Testosterone plays a key role in male sexual differentiation and is involved in regulation of hematopoiesis, body composition, and bone metabolism. As a result, testosterone replacement therapy in males with hypogonadism can result in improved sexual function, increased lean body mass, bone density, erythropoiesis, prostate size, and changes in lipid profiles.
Testosterone is produced by Leydig cells and exerts it’s effects by binding to androgen receptors throughout the body.
Testosterone is the primary androgenic hormone synthesized and released by the testicles. It is responsible for the growth and development of male sexual organs and secondary sexual characteristics (maturation of prostate, seminal vesicles, penis and scrotum), male hair distribution (face, pubis, chest), laryngeal development, body muscles and fat distribution. Retains nitrogen, sodium, potassium and phosphorus in the body, increases anabolism and reduces protein catabolism. The premature increase in testosterone plasma concentration in the prepubertal period causes the epiphysis to close and stop growth. Stimulates the production of erythropoietin and erythrocytes. The feedback mechanism inhibits the secretion of luteinizing hormones and pituitary-like pituitary glands and causes the suppression of spermatogenesis.
In women inhibits pituitary gonadrophic function, ovarian function, mammary glands, causes endometrial atrophy. Due to estrogen antagonist action, it is used in the treatment of uterine miosis, endometriosis, breast cancer. It manifests beneficial action during the climacteric period.

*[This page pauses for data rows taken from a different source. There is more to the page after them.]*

(* ===== verification/ConfigProps.v ===== *)
(** * What reading the configuration file gives

    The configuration that [yyparse] leaves is the one the file describes, it is well formed,
    or the process ends; what an earlier load left in the arrays shows only in
    the ids. *)

From S2P Require Import Prelude NetTypes Configuration State Message Stdutil SessState Acm.
From S2P Require Import Ring ConfigState ConfigParse ConfigDaemon Demo GroupsDemo ConfigDemo.

Definition file_segments {L : SpuLib} (f : conf_file) : list segment_spec :=
  omap (fun x => match x with SegmentStruct s => Some s | ParamStruct _ => None end) f.
Definition daemons_of {L : SpuLib} (f : list segment_spec) : list daemon_spec := concat (map ss_daemons f).

(** A loop over a list that has come to [m]. *)
Definition mapped {A} (f : A -> A) (m : nat) (l : list A) : list A := map f (take m l) ++ drop m l.
Section Mapped.
Context {A : Type} (f : A -> A).
Implicit Types l : list A.
Lemma mapped_0 l : mapped f 0 l = l.
Proof. done. Qed.
Lemma mapped_all l m : (length l <= m)%nat -> mapped f m l = map f l.
Proof. intros H. unfold mapped. by rewrite take_ge, drop_ge, app_nil_r. Qed.
Lemma length_mapped l m : length (mapped f m l) = length l.
Proof. unfold mapped. rewrite length_app, length_map, length_take, length_drop. lia. Qed.
Lemma take_mapped l m : take m (mapped f m l) = map f (take m l).
Proof.
  destruct (decide (length l <= m)%nat) as [Hle|Hgt].
  - rewrite mapped_all, (take_ge l) by done. apply take_ge. by rewrite length_map.
  - apply take_app_length'. rewrite length_map, length_take. lia.
Qed.
Lemma length_done l m x : l !! m = Some x -> length (map f (take m l)) = m.
Proof. intros Hx%lookup_lt_Some. rewrite length_map, length_take. lia. Qed.
Lemma mapped_lookup l m x : l !! m = Some x -> mapped f m l !! m = Some x.
Proof.
  intros Hx. unfold mapped. rewrite lookup_app_r by (by rewrite (length_done l m x)).
  by rewrite (length_done l m x), Nat.sub_diag, lookup_drop, Nat.add_0_r.
Qed.
Lemma mapped_step l m x : l !! m = Some x -> <[m := f x]> (mapped f m l) = mapped f (S m) l.
Proof.
  intros Hx. unfold mapped. rewrite (drop_S _ _ _ Hx), (take_S_r _ _ _ Hx), map_app, <-app_assoc.
  pose proof (length_done l m x Hx) as Hl. rewrite <-Hl at 1. rewrite <-(Nat.add_0_r (length _)), insert_app_r. done.
Qed.
End Mapped.

Section Props.
Context {L : SpuLib} {R : SessLib} {C : ConfLib}.
Implicit Types (s : load_st) (p : proc) (d : daemon_spec) (sg : segment) (ss : segment_spec) (v : Z).

(** ** The configuration of a file *)

(** [ps] are the daemons [ds] of the segment [k]; they begin at the entry [n] of the array,
    which held [old]. *)
Definition built_at v (old : list proc) (n k : nat) (ds : list daemon_spec) (ps : list proc) : Prop :=
  length ps = length ds /\ forall j d p, ds !! j = Some d -> ps !! j = Some p ->
    exists o, old !! (n + j)%nat = Some o /\ built v o (Z.of_nat k) (Z.of_nat j) d p.

Definition segment_addresses ss : list spu_addr := map ipaddr (ss_addr ss :: ss_addrs ss).
Definition right_address v (a : spu_addr) : Prop :=
  spu_addr_family a = v /\ spu_addr_ip_is_unspecified a = false.
Record segment_matches v (old : list proc) (n k : nat) ss sg : Prop := {
  sm_addrs : seg_addrs sg =
    map (fun a => spu_addr_ip_set_port a (segment_port (ss_addr ss))) (segment_addresses ss);
  sm_right : Forall (right_address v) (segment_addresses ss);
  sm_procs : exists ps, built_at v old n k (ss_daemons ss) ps /\
    procs sg = map (set_ports (segment_port (ss_addr ss))) ps
}.
Definition segments_match v (old : list proc) (f : list segment_spec) (sgs : list segment) : Prop :=
  length sgs = length f /\ forall k ss sg, f !! k = Some ss -> sgs !! k = Some sg ->
    segment_matches v old (length (daemons_of (take k f))) k ss sg.

(** No two daemons have the same address and port. *)
Definition distinct_addrs (l : list proc) : Prop := forall i j p q, (j < i)%nat ->
  l !! i = Some p -> l !! j = Some q -> spu_addr_ip_cmp (proc_addr p) (proc_addr q) true <> 0.

Record identified (l : list proc) : Prop := {
  id_ids : NoDup (map id l);
  id_nonzero : Forall (fun p => id p <> 0) l;
  id_names : NoDup (map name l);
  id_named : Forall (fun p => name p <> EmptyString) l
}.

Lemma identified_snoc l p : identified l -> name p <> EmptyString -> name p ∉ map name l -> id p <> 0 ->
  id p ∉ map id l -> identified (l ++ [p]).
Proof.
  intros [H1 H2 H3 H4] Hn Hnf Hi Hif. split; rewrite ?map_app.
  - apply NoDup_app. split_and!; [done| |apply NoDup_singleton]. by intros x Hx ->%list_elem_of_singleton.
  - apply Forall_app. by split; [|constructor].
  - apply NoDup_app. split_and!; [done| |apply NoDup_singleton]. by intros x Hx ->%list_elem_of_singleton.
  - apply Forall_app. by split; [|constructor].
Qed.
Lemma built_at_snoc v old n k ds ps d p o : built_at v old n k ds ps -> old !! (n + length ps)%nat = Some o ->
  built v o (Z.of_nat k) (Z.of_nat (length ps)) d p -> built_at v old n k (ds ++ [d]) (ps ++ [p]).
Proof.
  intros [Hl H] Ho Hb. split; [rewrite !length_app; cbn; lia|]. intros j d' p' Hd Hp.
  apply lookup_app_Some in Hp as [Hp|[Hge Hp]].
  - rewrite lookup_app_l in Hd by (apply lookup_lt_Some in Hp; lia). by eapply H.
  - rewrite lookup_app_r in Hd by lia. rewrite <-Hl in Hd.
    apply list_lookup_singleton_Some in Hp as [Hz ->]. rewrite Hz in Hd. cbn in Hd. injection Hd as <-.
    assert (j = length ps) as -> by lia. by exists o.
Qed.
Lemma segments_match_snoc v old f sgs ss sg : segments_match v old f sgs ->
  segment_matches v old (length (daemons_of f)) (length f) ss sg -> segments_match v old (f ++ [ss]) (sgs ++ [sg]).
Proof.
  intros [Hl H] Hm. split; [rewrite !length_app; cbn; lia|]. intros k ss' sg' Hss Hsg.
  apply lookup_app_Some in Hss as [Hss|[Hge Hss]].
  - pose proof (lookup_lt_Some _ _ _ Hss). rewrite lookup_app_l in Hsg by lia.
    rewrite take_app_le by lia. by apply H.
  - rewrite lookup_app_r in Hsg by lia. rewrite Hl in Hsg.
    apply list_lookup_singleton_Some in Hss as [Hz ->]. rewrite Hz in Hsg. cbn in Hsg. injection Hsg as <-.
    assert (k = length f) as -> by lia. by rewrite take_app_length.
Qed.
Lemma distinct_snoc l p : distinct_addrs l ->
  existsb (fun q => spu_addr_ip_cmp (proc_addr p) (proc_addr q) true =? 0) l = false -> distinct_addrs (l ++ [p]).
Proof.
  intros H E i j p' q Hji Hp Hq. apply lookup_app_Some in Hp as [Hp|[Hge Hp]].
  - rewrite lookup_app_l in Hq by (apply lookup_lt_Some in Hp; lia). by eapply H.
  - apply list_lookup_singleton_Some in Hp as [Hz ->].
    rewrite lookup_app_l in Hq by lia. intros Ez. apply Bool.not_true_iff_false in E. apply E, existsb_exists.
    exists q. split; [by eapply list_elem_of_In, list_elem_of_lookup_2|by apply Z.eqb_eq].
Qed.

(** ** Between the actions *)

Section Parsing.
Context (Big : Prop) (old : list proc) (Hold : Z.of_nat (length old) = MAX_PROCS_RING).
Context (Hfamily : forall a, spu_addr_family a <> -1).
Lemma refused_by_Fatal : refused Big Fatal.
Proof. by left. Qed.
Hint Resolve refused_by_Fatal : core.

Like all medicines, Undeconoate can cause side effects, although not everybody gets them. If any of the side effects gets serious, or if you notice any side effects not listed in this leaflet, tell your doctor or pharmacist. The most common side effects (may affect up to 1 in 10 people) are acne, abnormally high abnormal red blood cell counts, weight gain, hot flashes, increase in prostate specific antigen (increase of a biochemical index in the blood), increased prostate size and associated problems, increased erections and pain at the site of administration.
An ampoule of Testosterone U (corresponding to 1000 mg of testosterone undecanoate) is injected every 10-14 weeks. This frequency of administration is effective in maintaining a sufficient concentration of testosterone and does not produce accumulation of the drug.
Injections should be performed very slowly. Testosterone U is injected strictly intramuscularly. Particular attention should be paid to avoiding intravascular injection.